Adaptation of mycobacteria to growth conditions: a theoretical analysis of changes in gene expression revealed by microarrays

Abstract

Background: Microarray analysis is a powerful technique for investigating changes in gene expression. Currently, results (r-values) are interpreted empirically as either unchanged or up- or down-regulated. We now present a mathematical framework, which relates r-values to the macromolecular properties of population-average cells. The theory is illustrated by the analysis of published data for two species; namely, Mycobacterium bovis BCG Pasteur and Mycobacterium smegmatis mc(2) 155. Each species was grown in a chemostat at two different growth rates. Application of the theory reveals the growth rate dependent changes in the mycobacterial proteomes.
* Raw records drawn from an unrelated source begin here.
(* ===== verification/SsaIdoms.v ===== *)
(** * The immediate dominators are right

    [compute_idoms] ends on every graph that passed the structural checks, and
    the chain of immediate dominators of a block lists exactly its dominators.
    The argument is an invariant of the rounds over the reverse post-order
    ([idoms_inv]): the chains always contain the dominators, a chain never
    grows, and the number of a changed dominator goes down. *)

From S2P Require Export SsaReach.

(** ** The numbering *)

Lemma number_map_snoc l (x : nat) :
  number_map (l ++ [x]) = <[x := N.of_nat (length l)]> (number_map l).
Proof.
  unfold number_map. rewrite length_app, seq_app. simpl.
  rewrite zip_with_app by (by rewrite length_seq). by rewrite foldl_app.
Qed.

Lemma number_map_lookup l i (x : nat) :
  NoDup l -> l !! i = Some x -> number_map l !! x = Some (N.of_nat i).
Proof.
  induction l as [|y l IH] using rev_ind; intros Hnd Hi; [done|].
  rewrite number_map_snoc. apply NoDup_app in Hnd as (Hnd & Hd & _).
  apply lookup_app_Some in Hi as [Hi|[Hle Hi]].
  - rewrite lookup_insert_ne; [by apply IH|]. intros ->. apply (Hd x); [|left].
    by apply list_elem_of_lookup_2 in Hi.
  - apply list_lookup_singleton_Some in Hi as [Hi ->]. rewrite lookup_insert_eq. do 2 f_equal. lia.
Qed.

Lemma number_map_None l (x : nat) : x ∉ l -> number_map l !! x = None.
Proof.
  induction l as [|y l IH] using rev_ind; intros Hx; [done|].
  rewrite number_map_snoc, lookup_insert_ne by set_solver. apply IH. set_solver.
Qed.

Lemma number_map_size (l : list nat) : NoDup l -> size (number_map l) = length l.
Proof.
  induction l as [|y l IH] using rev_ind; intros Hnd; [done|].
  apply NoDup_app in Hnd as (Hnd & Hd & _).
  rewrite number_map_snoc, map_size_insert_None, IH, length_app; [simpl; lia|done|].
  apply number_map_None. intros Hy. apply (Hd y Hy). left.
Qed.

Lemma sum_list_with_le {A} (f g : A -> nat) (l : list A) :
  (forall x, x ∈ l -> f x <= g x) -> sum_list_with f l <= sum_list_with g l.
Proof.
  induction l as [|x l IH]; intros Hfg; simpl; [done|].
  pose proof (Hfg x ltac:(left)). assert (sum_list_with f l <= sum_list_with g l); [|lia].
  apply IH. intros y Hy. apply Hfg. by right.
Qed.

Lemma sum_list_with_const {A} k (l : list A) : sum_list_with (fun _ => k) l = length l * k.
Proof. induction l as [|x l IH]; simpl; lia. Qed.

Lemma sum_list_with_lt {A} (f g : A -> nat) (l : list A) x :
  x ∈ l -> (forall x, x ∈ l -> f x <= g x) -> f x < g x ->
  sum_list_with f l < sum_list_with g l.
Proof.
  intros Hx Hfg Hlt. apply list_elem_of_split in Hx as (l1 & l2 & ->).
  rewrite !sum_list_with_app. simpl.
  assert (sum_list_with f l1 <= sum_list_with g l1).
  { apply sum_list_with_le. intros y Hy. apply Hfg. set_solver. }
  assert (sum_list_with f l2 <= sum_list_with g l2); [|lia].
  apply sum_list_with_le. intros y Hy. apply Hfg. set_solver.
Qed.

Section Idoms.
Context {P : Payload}.
Variable func : SsaFunction.
Variable rpo : list BlockId.
Variable reachable : gset BlockId.
Hypothesis Hok : edges_ok func.
Hypothesis Hnodup : NoDup rpo.
Hypothesis Hrooted : rooted func rpo.
Hypothesis Hrpo : forall v, v ∈ rpo <-> reached (edge func) (fn_entry func) v.
Hypothesis Hreachable : forall v, v ∈ reachable <-> reached (edge func) (fn_entry func) v.

Abbreviation entry := (fn_entry func).
Abbreviation num := (number (number_map rpo)).
Abbreviation dominator := (dominator (edge func) entry).

Lemma num_lookup i c : rpo !! i = Some c -> num c = N.of_nat i.
Proof. intros Hi. unfold number. by erewrite number_map_lookup. Qed.

Lemma num_bound c : c ∈ rpo -> (num c < N.of_nat (length rpo))%N.
Proof.
  intros [i Hi]%list_elem_of_lookup. rewrite (num_lookup i) by done.
  apply lookup_lt_Some in Hi. lia.
Qed.

Lemma num_inj c d : c ∈ rpo -> d ∈ rpo -> num c = num d -> c = d.
Proof.
  intros [i Hi]%list_elem_of_lookup [j Hj]%list_elem_of_lookup.
  rewrite (num_lookup i), (num_lookup j) by done. intros ?%Nat2N.inj. congruence.
Qed.

Lemma rpo_entry : rpo !! 0 = Some entry.
Proof.
  assert (entry ∈ rpo) as He by apply Hrpo, reached_entry.
  destruct rpo as [|x l] eqn:E; [by apply elem_of_nil in He|].
  destruct (Hrooted [] x l eq_refl) as [[-> _]|(p & Hp & _)]; [done|by apply elem_of_nil in Hp].
Qed.

Lemma rpo_cons : rpo = entry :: tail rpo.
Proof. pose proof rpo_entry as He. destruct rpo; [done|]. by injection He as ->. Qed.

Lemma num_entry : num entry = 0%N.
Proof. by rewrite (num_lookup 0) by apply rpo_entry. Qed.

(** An edge that goes forward in the order. *)
Definition fwd (u v : BlockId) : Prop := edge func u v /\ u ∈ rpo /\ (num u < num v)%N.

Lemma fwd_exists c : c ∈ rpo -> c <> entry -> exists p, fwd p c.
Proof.
  intros [i Hi]%list_elem_of_lookup Hc. apply list_elem_of_split_length in Hi as Hs.
  destruct Hs as (l1 & l2 & Hl & Hlen).
  destruct (Hrooted _ _ _ Hl) as [[? _]|(p & Hp & He)]; [done|]. exists p.
  apply list_elem_of_lookup in Hp as [j Hj]. apply lookup_lt_Some in Hj as Hlt.
  assert (rpo !! j = Some p) as Hj' by (rewrite Hl, lookup_app_l; done || lia).
  split_and!; [done|by apply list_elem_of_lookup_2 in Hj'|].
  rewrite (num_lookup j), (num_lookup i) by done. lia.
Qed.

Lemma edge_rpo u v : u ∈ rpo -> edge func u v -> v ∈ rpo.
Proof. intros Hu He. apply Hrpo. eapply reached_step; [by apply Hrpo|done]. Qed.

(** ** Chains of immediate dominators *)

Definition up (idoms : gmap BlockId BlockId) (x y : BlockId) : Prop :=
  idoms !! x = Some y /\ x <> entry.

Abbreviation chain idoms := (rtc (up idoms)).
Abbreviation key idoms x := (is_Some (idoms !! x)).

Record tree (idoms : gmap BlockId BlockId) : Prop := {
  tree_entry : idoms !! entry = Some entry;
  tree_rpo c : key idoms c -> c ∈ rpo;
  tree_up c p : idoms !! c = Some p -> c <> entry -> (num p < num c)%N /\ key idoms p
}.

Section Tree.
Variable idoms : gmap BlockId BlockId.
Hypothesis Htree : tree idoms.

Lemma chain_key x y : chain idoms x y -> key idoms x -> key idoms y.
Proof.
  induction 1 as [|x z y [Hz Hx] _ IH]; [done|]. intros _. apply IH.
  by destruct (tree_up _ Htree x z Hz Hx).
Qed.
Definition convert_while (condition : Building SsaValue) (body : Building (option SsaValue))
    (writes : gset string) (span : CoreSpan) : Building unit :=
  s0 <~ build_get;
  let pre_block := current s0 in
  let pre_env := env s0 in
  header <~ new_block;
  _ <~ set_terminator pre_block (Jump header);
  let assigned := ordered (writes ∖ globals s0) in
  _ <~ build_modify (with_current header);
  _ <~ header_phis header pre_block pre_env assigned span;
  condition <~ condition;
  s <~ build_get;
  let cond_block := current s in
  let env_at_branch := env s in
  body_entry <~ new_block;
  _ <~ build_modify (fun s =>
         with_loops ({| lf_header := header; break_blocks := []; latch_incoming := [];
                        exit_incoming := [] |} :: loop_stack s) s);
  _ <~ build_modify (with_current body_entry);
  _ <~ build_modify (with_env (fun _ => env_at_branch));
  _ <~ body;
  frame <~ pop_loop span;
  last <~ open_end;
  _ <~ jump_all header (opt (fun e => [e]) last);
  _ <~ seal_phis header (sort_edges (latch_incoming frame ++ opt (fun e => [e]) last)) 0 assigned;
  exit <~ new_block;
  _ <~ set_terminator cond_block (Branch condition body_entry exit);
  _ <~ jump_blocks exit (break_blocks frame);
  merge_into exit (exit_incoming frame ++ [(cond_block, env_at_branch)]) env_at_branch span.

(** [loop_stack.last_mut()]. *)
Definition update_loop (construct : string) (span : CoreSpan) (f : LoopFrame -> LoopFrame)
    : Building LoopFrame := fun s =>
  match loop_stack s with
  | frame :: rest => Ok (frame, with_loops (f frame :: rest) s)
  | [] => Err (LoopControlOutsideLoop construct span)
  end.

Definition convert_break (span : CoreSpan) : Building unit :=
  s <~ build_get;
  _ <~ update_loop "break" span (fun frame =>
         {| lf_header := lf_header frame; break_blocks := break_blocks frame ++ [current s];
            latch_incoming := latch_incoming frame;
            exit_incoming := exit_incoming frame ++ [(current s, env s)] |});
  close_pending (current s).

Definition convert_continue (span : CoreSpan) : Building unit :=
  s <~ build_get;
  frame <~ update_loop "continue" span (fun frame =>
         {| lf_header := lf_header frame; break_blocks := break_blocks frame;
            latch_incoming := latch_incoming frame ++ [(current s, env s)];
            exit_incoming := exit_incoming frame |});
  set_terminator (current s) (Jump (lf_header frame)).

(** A statement behind a closed block goes to a new one, without predecessors. *)
Definition reopen : Building unit :=
  s <~ build_get;
  closed <~ is_closed (current s);
  if closed : bool then id <~ new_block; build_modify (with_current id) else build_ret tt.

Definition convert_stmts {A} (f : A -> Building (option SsaValue))
    : option SsaValue -> list A -> Building (option SsaValue) :=
  fix go last_value l :=
    match l with
    | [] => build_ret last_value
    | stmt :: l => _ <~ reopen; v <~ f stmt; go v l
    end.
(** The value of a ternary, once the arms have met. *)
Lemma ternary_value par s par3 s3 e2 e3 env2 env3 tv ev span par4 s7 :
  joined np par s par3 s3 [(e2, env2); (e3, env3)] par4 s7 -> e2 <= e3 -> length (B s) <= current s7 ->
  avail (B s3) par3 e2 tv -> avail (B s3) par3 e3 ev ->
  wp (if value_eqb tv ev then build_ret tv
      else emit (Phi {| edges := [e2; e3]; values := [Some tv; Some ev] |}) span) s7 (fun v s' =>
    inv par4 (loop_stack s') s' /\ grows par s par4 s' /\ is_open s' /\ avail (B s') par4 (current s') v).
Proof.
  intros Hjd Hle Hge Ht He. destruct (value_eqb tv ev) eqn:Heq.
  - apply wp_ret.
    split_and!; [apply (jd_inv _ _ _ _ _ _ _ _ Hjd)|apply (jd_grows _ _ _ _ _ _ _ _ Hjd)| |].
    + destruct (jd_block _ _ _ _ _ _ _ _ Hjd) as (b & Hb & Hbo & _). by exists b.
    + apply (both_avail _ _ _ _ _ _ _ _ Hjd); [apply (jd_par _ _ _ _ _ _ _ _ Hjd)|done|].
      intros u. simpl. intros [->|[->|[]%elem_of_nil]%elem_of_cons]%elem_of_cons; [done|].
      destruct tv as [x|k|lit]; [|done|done].
      destruct ev as [x'|k'|lit']; try done. simpl in Heq. by apply Nat.eqb_eq in Heq as ->.
  - apply (phi_at_join _ _ _ _ _ _ _ _ _ Hjd); [done|done| |done|].
    + simpl. destruct (Nat.leb_spec e2 e3); [done|lia].
    + simpl. intros p w Hpw. apply elem_of_cons in Hpw as [[= -> ->]|Hpw]; [done|].
      by apply list_elem_of_singleton in Hpw as [= -> ->].
Qed.
(** An access that checks its bounds. *)
Definition index_effects (e : Effects) : Effects :=
  {| consistent := consistent e; effect_free := effect_free e; nothrow := false;
     terminates := terminates e; notaskstate := notaskstate e;
     inaccessiblememonly := inaccessiblememonly e; noub := Conditional;
     nonoverlayed := nonoverlayed e; nortcall := nortcall e |}.

Definition assign_effects (e : Effects) : Effects :=
  {| consistent := AlwaysFalse; effect_free := AlwaysFalse; nothrow := nothrow e;
     terminates := terminates e; notaskstate := notaskstate e; inaccessiblememonly := false;
     noub := noub e; nonoverlayed := nonoverlayed e; nortcall := nortcall e |}.

(** [result = result.merge(&f(x))] for every element, and for an option. *)
Definition merge_map {A} (f : A -> Effects) : Effects -> list A -> Effects :=
  fix go result l :=
    match l with [] => result | x :: l => go (merge result (f x)) l end.

Definition merge_opt {A} (f : A -> Effects) (result : Effects) (o : option A) : Effects :=
  match o with Some x => merge result (f x) | None => result end.

Section Walk.
Context {C : CoreTypes} {B : BuiltinOps}.

Fixpoint infer_expr_effects_with_callees (callee_lookup : string -> option Effects)
    (e : CoreExpr) : Effects :=
  let recurse := infer_expr_effects_with_callees callee_lookup in
  match e with
  | Expr_Literal _ _ => effects_total
  | Expr_Var _ _ => pure_arithmetic
  | Expr_BinaryOp op lhs rhs _ => infer_binary_op_effects op (recurse lhs) (recurse rhs)
  | Expr_UnaryOp op operand _ => infer_unary_op_effects op (recurse operand)
  | Expr_Call function args kwargs _ _ _ =>
      let arg_effects := map recurse args ++ map (fun kw => recurse kw.2) kwargs in
      match callee_lookup function with
      | Some callee => merge_with_args callee arg_effects
      | None => infer_builtin_effects function arg_effects
      end
  | Expr_Builtin name args _ => infer_builtin_op_effects (builtin_op name) (map recurse args)
  | Expr_ArrayLiteral elements _ _ | Expr_TupleLiteral elements _ | Expr_StringConcat elements _ =>
      merge_map recurse pure_arithmetic elements
  | Expr_NamedTupleLiteral fields _ => merge_map (fun f => recurse f.2) pure_arithmetic fields
  | Expr_Range start step stop _ => merge_opt recurse (merge (recurse start) (recurse stop)) step
  | Expr_LetBlock _ _ _ => arbitrary
  | Expr_FunctionRef _ _ => pure_arithmetic
  | Expr_Index array indices _ => index_effects (merge_map recurse (recurse array) indices)
  | Expr_FieldAccess object _ _ => recurse object
  | Expr_Comprehension body _ _ _ _ | Expr_MultiComprehension body _ _ _ _ => recurse body
  | Expr_Generator _ _ _ _ _ => arbitrary
  | Expr_Ternary condition then_expr else_expr _ =>
      merge (merge (recurse condition) (recurse then_expr)) (recurse else_expr)
  | Expr_ReturnExpr value _ => match value with Some v => recurse v | None => effects_total end
  | Expr_BreakExpr _ | Expr_ContinueExpr _ => effects_total
  | Expr_AssignExpr _ value _ => assign_effects (recurse value)
  | _ => arbitrary
  end.

Definition infer_expr_effects (e : CoreExpr) : Effects :=
  infer_expr_effects_with_callees (fun _ => None) e.

(** ** Effects of bodies *)

Section Body.
Variable effects_map : gmap string Effects.

Definition known_effects (function : string) : Effects :=
  default arbitrary (effects_map !! function).

Fixpoint compute_expr_effects (e : CoreExpr) : Effects :=
  match e with
  | Expr_Call function args kwargs _ _ _ | Expr_ModuleCall _ function args kwargs _ _ _ =>
      merge_map (fun kw => compute_expr_effects kw.2)
        (merge_map compute_expr_effects (known_effects function) args) kwargs
  | Expr_LetBlock bindings body _ =>
      merge (merge_map (fun b => compute_expr_effects b.2) effects_total bindings)
        (compute_block_effects body)
  | Expr_Ternary condition then_expr else_expr _ =>
      merge (merge (compute_expr_effects condition) (compute_expr_effects then_expr))
        (compute_expr_effects else_expr)
  | Expr_BinaryOp (And | Or) lhs rhs _ =>
      merge (compute_expr_effects lhs) (compute_expr_effects rhs)
  | _ => infer_expr_effects_with_callees (fun name => effects_map !! name) e
  end
with compute_stmt_effects (s : CoreStmt) : Effects :=
  match s with
  | Stmt_Assign _ value _ | Stmt_AddAssign _ value _ | Stmt_Expr value _ =>
      compute_expr_effects value
  | Stmt_For _ start stop step body _ =>
      may_loop (merge (merge_opt compute_expr_effects
        (merge (compute_expr_effects start) (compute_expr_effects stop)) step)
        (compute_block_effects body))
  | Stmt_ForEach _ iterable body _ | Stmt_ForEachTuple _ iterable body _ =>
      may_loop (merge (compute_expr_effects iterable) (compute_block_effects body))
  | Stmt_While condition body _ =>
      may_loop (merge (compute_expr_effects condition) (compute_block_effects body))
  | Stmt_If condition then_branch else_branch _ =>
      merge_opt compute_block_effects
        (merge (compute_expr_effects condition) (compute_block_effects then_branch)) else_branch
  | Stmt_Return value _ =>
      match value with Some v => compute_expr_effects v | None => effects_total end
  | Stmt_Block block => compute_block_effects block
  | Stmt_Try try_block _ catch_block _ finally_block _ =>
      merge_opt compute_block_effects
        (merge_opt compute_block_effects (compute_block_effects try_block) catch_block) finally_block
  | Stmt_Timed body _ | Stmt_TestSet _ body _ => compute_block_effects body
  | _ => effects_total
  end
with compute_block_effects (b : CoreBlock) : Effects :=
  match b with Block stmts _ => merge_map compute_stmt_effects effects_total stmts end.

Definition compute_function_effects (f : CoreFunction) : Effects :=
  compute_block_effects (func_body f).

(** All methods of one name. *)
Definition compute_method_set_effects (funcs : list CoreFunction) : Effects :=
  match funcs with
  | [] => arbitrary
  | first :: rest => merge_map compute_function_effects (compute_function_effects first) rest
  end.
End Body.

Definition infer_function_effects (f : CoreFunction) (callees : gmap string Effects) : Effects :=
  compute_function_effects callees f.

(** ** Callees *)

Definition names {A} (f : A -> gset string) : list A -> gset string :=
  fix go l := match l with [] => ∅ | x :: l => f x ∪ go l end.

Definition names_opt {A} (f : A -> gset string) (o : option A) : gset string :=
  match o with Some x => f x | None => ∅ end.
Lemma enqueue_all xs work queued work' queued' :
  foldl enqueue (work, queued) xs = (work', queued') ->
  (forall y, y ∈ queued' <-> y ∈ queued \/ y ∈ xs) /\
  (forall y, y ∈ work' <-> y ∈ work \/ y ∈ xs /\ y ∉ queued) /\
  length work' <= length work + length xs.
Proof.
  revert work queued. induction xs as [|x xs IH]; intros work queued Hq; cbn [foldl] in Hq.
  { injection Hq as <- <-. split_and!; [set_solver..|simpl; lia]. }
  unfold enqueue in Hq at 2. case_bool_decide as Hx; apply IH in Hq as (Hq & Hw & Hl).
  - split_and!; [set_solver| |simpl; lia]. intros y. rewrite Hw. set_solver.
  - rewrite length_app in Hl. split_and!; [set_solver| |simpl in *; lia].
    intros y. rewrite Hw. destruct (decide (y = x)) as [->|]; set_solver.
Qed.

Lemma enqueue_queue xs work queued work' queued' :
  foldl enqueue (work, queued) xs = (work', queued') ->
  NoDup work -> (forall y, y ∈ queued <-> y ∈ work) -> NoDup work' /\ (forall y, y ∈ queued' <-> y ∈ work').
Proof.
  revert work queued. induction xs as [|x xs IH]; intros work queued Hq Hn Hs; cbn [foldl] in Hq.
  { by injection Hq as <- <-. }
  unfold enqueue in Hq at 2. case_bool_decide as Hx; [by eapply IH|].
  eapply IH; [exact Hq| |set_solver]. apply NoDup_app. split_and!; [done|set_solver|apply NoDup_singleton].
Qed.

(** *** The table is justified by the bodies *)

Definition supported (m : gmap string Effects) : Prop :=
  forall id funcs, by_name !! id = Some funcs -> exists e, m !! id = Some e /\ summary m funcs ⊑ e.

Lemma update_le m id funcs e :
  m !! id = Some e -> summary m funcs ⊑ e -> summaries_le (<[id := summary m funcs]> m) m.
Proof.
  intros Hm He x. destruct (decide (x = id)) as [->|Hx].
  - rewrite lookup_insert_eq, Hm. by constructor.
  - rewrite lookup_insert_ne by done. destruct (m !! x); by constructor.
Qed.

Lemma turn_supported m id work queued m' work' queued' :
  supported m -> turn m id work queued m' work' queued' -> supported m'.
Proof.
  intros Hs Ht. destruct Ht as [|funcs|funcs work' queued' Hf Hne _]; [done|done|].
  intros x fs Hx. destruct (Hs id funcs Hf) as (e & He & Hle).
  pose proof (method_set_mono _ _ fs (update_le _ _ _ _ He Hle)) as Hmono.
  destruct (decide (x = id)) as [->|Hxi].
  - rewrite lookup_insert_eq. eexists. split; [done|]. by replace fs with funcs in * by congruence.
  - rewrite lookup_insert_ne by done. destruct (Hs x fs Hx) as (e' & He' & Hle').
    eexists. split; [exact He'|]. by etrans.
Qed.

(** *** Every name whose callees are known is up to date or in the worklist *)

Definition covered (id : string) (funcs : list CoreFunction) : Prop :=
  Forall (fun f => block_has_return_expr (func_body f) = false /\
    forall x, x ∈ extract_callees_from_block (func_body f) -> id ∈ default ∅ (callers !! x)) funcs.

Definition pending (m : gmap string Effects) (work : list string) (queued : gset string) : Prop :=
  supported m /\ NoDup work /\ (forall y, y ∈ queued <-> y ∈ work) /\
  forall id funcs, by_name !! id = Some funcs -> covered id funcs ->
    id ∈ work \/ m !! id = Some (summary m funcs).

(** Setting [id] does not touch the summary of a name that does not call it. *)
Lemma summary_other m id e x funcs :
  covered x funcs -> x ∉ default ∅ (callers !! id) -> summary (<[id := e]> m) funcs = summary m funcs.
Proof.
  intros Hc Hx. apply method_set_local. eapply Forall_impl; [exact Hc|].
  intros f [Hr Hf]. split; [done|]. intros y Hy. apply lookup_insert_ne. intros ->. by apply Hx, Hf.
Qed.

Lemma turn_pending m id work queued m' work' queued' :
  pending m (id :: work) queued -> turn m id work queued m' work' queued' -> pending m' work' queued'.
Proof.
  intros (Hs & Hn & Hq & Hp) Ht. pose proof (turn_supported _ _ _ _ _ _ _ Hs Ht) as Hs'.
  apply NoDup_cons in Hn as [Hid Hn].
  assert (forall y, y ∈ queued ∖ {[id]} <-> y ∈ work) as Hq'.
  { intros y. rewrite elem_of_difference, Hq, elem_of_cons, elem_of_singleton.
    destruct (decide (y = id)) as [->|]; naive_solver. }
  destruct Ht as [Hno|funcs Hf Heq|funcs work' queued' Hf Hne Hqueue].
  - split_and!; [done..|]. intros x fs Hx Hc. destruct (Hp x fs Hx Hc) as [Hw|Hw]; [|by right].
    apply elem_of_cons in Hw as [->|Hw]; [congruence|by left].
  - split_and!; [done..|]. intros x fs Hx Hc. destruct (Hp x fs Hx Hc) as [Hw|Hw]; [|by right].
    apply elem_of_cons in Hw as [->|Hw]; [|by left]. right.
    destruct (Hs id funcs Hf) as (e & He & _). rewrite He in Heq. simpl in Heq. congruence.
  - destruct (enqueue_queue _ _ _ _ _ Hqueue Hn Hq') as [Hn' Hq''].
    destruct (enqueue_all _ _ _ _ _ Hqueue) as (Hqs & Hws & _).
    split_and!; [done..|]. intros x fs Hx Hc.
    destruct (decide (x ∈ work')) as [|Hxw]; [by left|right].
    rewrite (summary_other m id _ x fs Hc).
    2: { intros Hin. apply Hxw, Hq'', Hqs. right. by rewrite hash_order_perm, elem_of_elements. }
    destruct (decide (x = id)) as [->|Hxi].
    + rewrite lookup_insert_eq. by replace fs with funcs by congruence.
    + rewrite lookup_insert_ne by done. destruct (Hp x fs Hx Hc) as [Hw|Hw]; [|done].
      apply elem_of_cons in Hw as [->|Hw]; [done|]. exfalso. apply Hxw, Hws. by left.
Qed.
Theorem rewrite_well_formed : well_formed func'.
Proof.
  pose proof same_graph_kept as Hg. constructor.
  - destruct (wf_entry _ Hwf) as (b & Hb & Hp). exists (kept_block b).
    split; [|done]. rewrite block_kept. simpl. by rewrite Hb.
  - intros i b (b0 & Hb & ->)%kept_block_lookup. by apply (wf_ids _ Hwf i b0).
  - intros i b t (b0 & Hb & ->)%kept_block_lookup Ht. simpl in Ht. rewrite targets_subst in Ht.
    rewrite block_kept. destruct (wf_targets _ Hwf i b0 t Hb Ht) as [b1 ->]. by eexists.
  - intros i b (b0 & Hb & ->)%kept_block_lookup. simpl. rewrite targets_subst.
    by apply (wf_succs _ Hwf i).
  - intros i b (b0 & Hb & ->)%kept_block_lookup. simpl. rewrite !length_map.
    rewrite (wf_preds _ Hwf i b0 Hb). apply list_filter_iff_elem. intros u _. symmetry.
    by apply (same_graph_edge func func').
  - eapply sublist_NoDup; [apply (wf_unique _ Hwf)|apply kept_ids_sublist].
  - intros i b (b0 & Hb & ->)%kept_block_lookup. by apply kept_prefix, (wf_prefix _ Hwf i).
  - intros i b s phi (b0 & Hb & ->)%kept_block_lookup Hs Hop.
    apply kept_stmts_elem in Hs as (t & Ht & -> & _).
    apply phi_subst in Hop as (phi0 & Hop & -> & ->). rewrite length_map.
    by apply (wf_phi _ Hwf i b0 t).
  - intros i b before s after v Hr (b0 & Hb & ->)%kept_block_lookup Hl Hv.
    apply (same_graph_reached func func') in Hr; [|done]. simpl in Hl.
    apply kept_stmts_split in Hl as (l1 & t & l2 & Hl & -> & -> & Hk).
    simpl in Hv. rewrite operands_subst in Hv. apply list_elem_of_fmap in Hv as (w & -> & Hw).
    eapply operand_kept; [done|done|exact Hl| |].
    + intros id ->. eapply (rewrite_stmt Hok); [done| |exact Hk|exact Hw]. rewrite Hl. set_solver.
    + by eapply (wf_operands _ Hwf).
  - intros i b v Hr (b0 & Hb & ->)%kept_block_lookup Hv.
    apply (same_graph_reached func func') in Hr; [|done]. simpl in Hv.
    rewrite term_operands_subst in Hv. apply list_elem_of_fmap in Hv as (w & -> & Hw). simpl.
    eapply operand_kept; [done|done|symmetry; apply app_nil_r| |].
    + intros id ->. by eapply (rewrite_term Hok).
    + by eapply (wf_terminator _ Hwf).
  - intros i b s phi p v Hr (b0 & Hb & ->)%kept_block_lookup Hs Hop Hin Hrp.
    apply (same_graph_reached func func') in Hr; [|done].
    apply (same_graph_reached func func') in Hrp; [|done].
    apply kept_stmts_elem in Hs as (t & Ht & -> & Hk).
    apply phi_subst in Hop as (phi0 & Hop & He & Hv). rewrite He, Hv in Hin.
    rewrite zip_with_fmap_r in Hin. apply list_elem_of_lookup in Hin as [k Hin].
    apply lookup_zip_with_Some in Hin as (q & ov & Heq & Hq & Hov).
    destruct ov as [w|]; [|done]. injection Heq as -> ->.
    assert ((q, Some w) ∈ zip (edges phi0) (values phi0)) as Hz.
    { apply list_elem_of_lookup. exists k. by apply lookup_zip_Some. }
    apply phi_operand_kept; [done| |by apply (wf_phi_values _ Hwf i b0 t phi0)].
    intros id ->. by eapply (rewrite_phi Hok).
Qed.
End Rewrite.
End Form.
Principal findings: The r-value r (i) of any ORF (ORF(i)) encoding protein p (i) was shown to be equal to the ratio of the concentrations of p (i) and so directly proportional to the ratio of the numbers of copies of p (i) per population-average cells of the two cultures. The proportionality constant can be obtained from the ratios DNA: RNA: protein. Several subgroups of ORFs were identified because they shared a particular r-value. Histograms of the number of ORFs versus the expression ratio were simulated by combining the particular r-values of several subgroups of ORFs. The largest subgroup was ORF(j) (r (j) = 1.00± SD) which was estimated to comprise respectively 59% and 49% of ORFs of M. bovis BCG Pasteur and M. smegmatis mc(2) 155. The standard deviations reflect the properties of the cDNA preparations investigated.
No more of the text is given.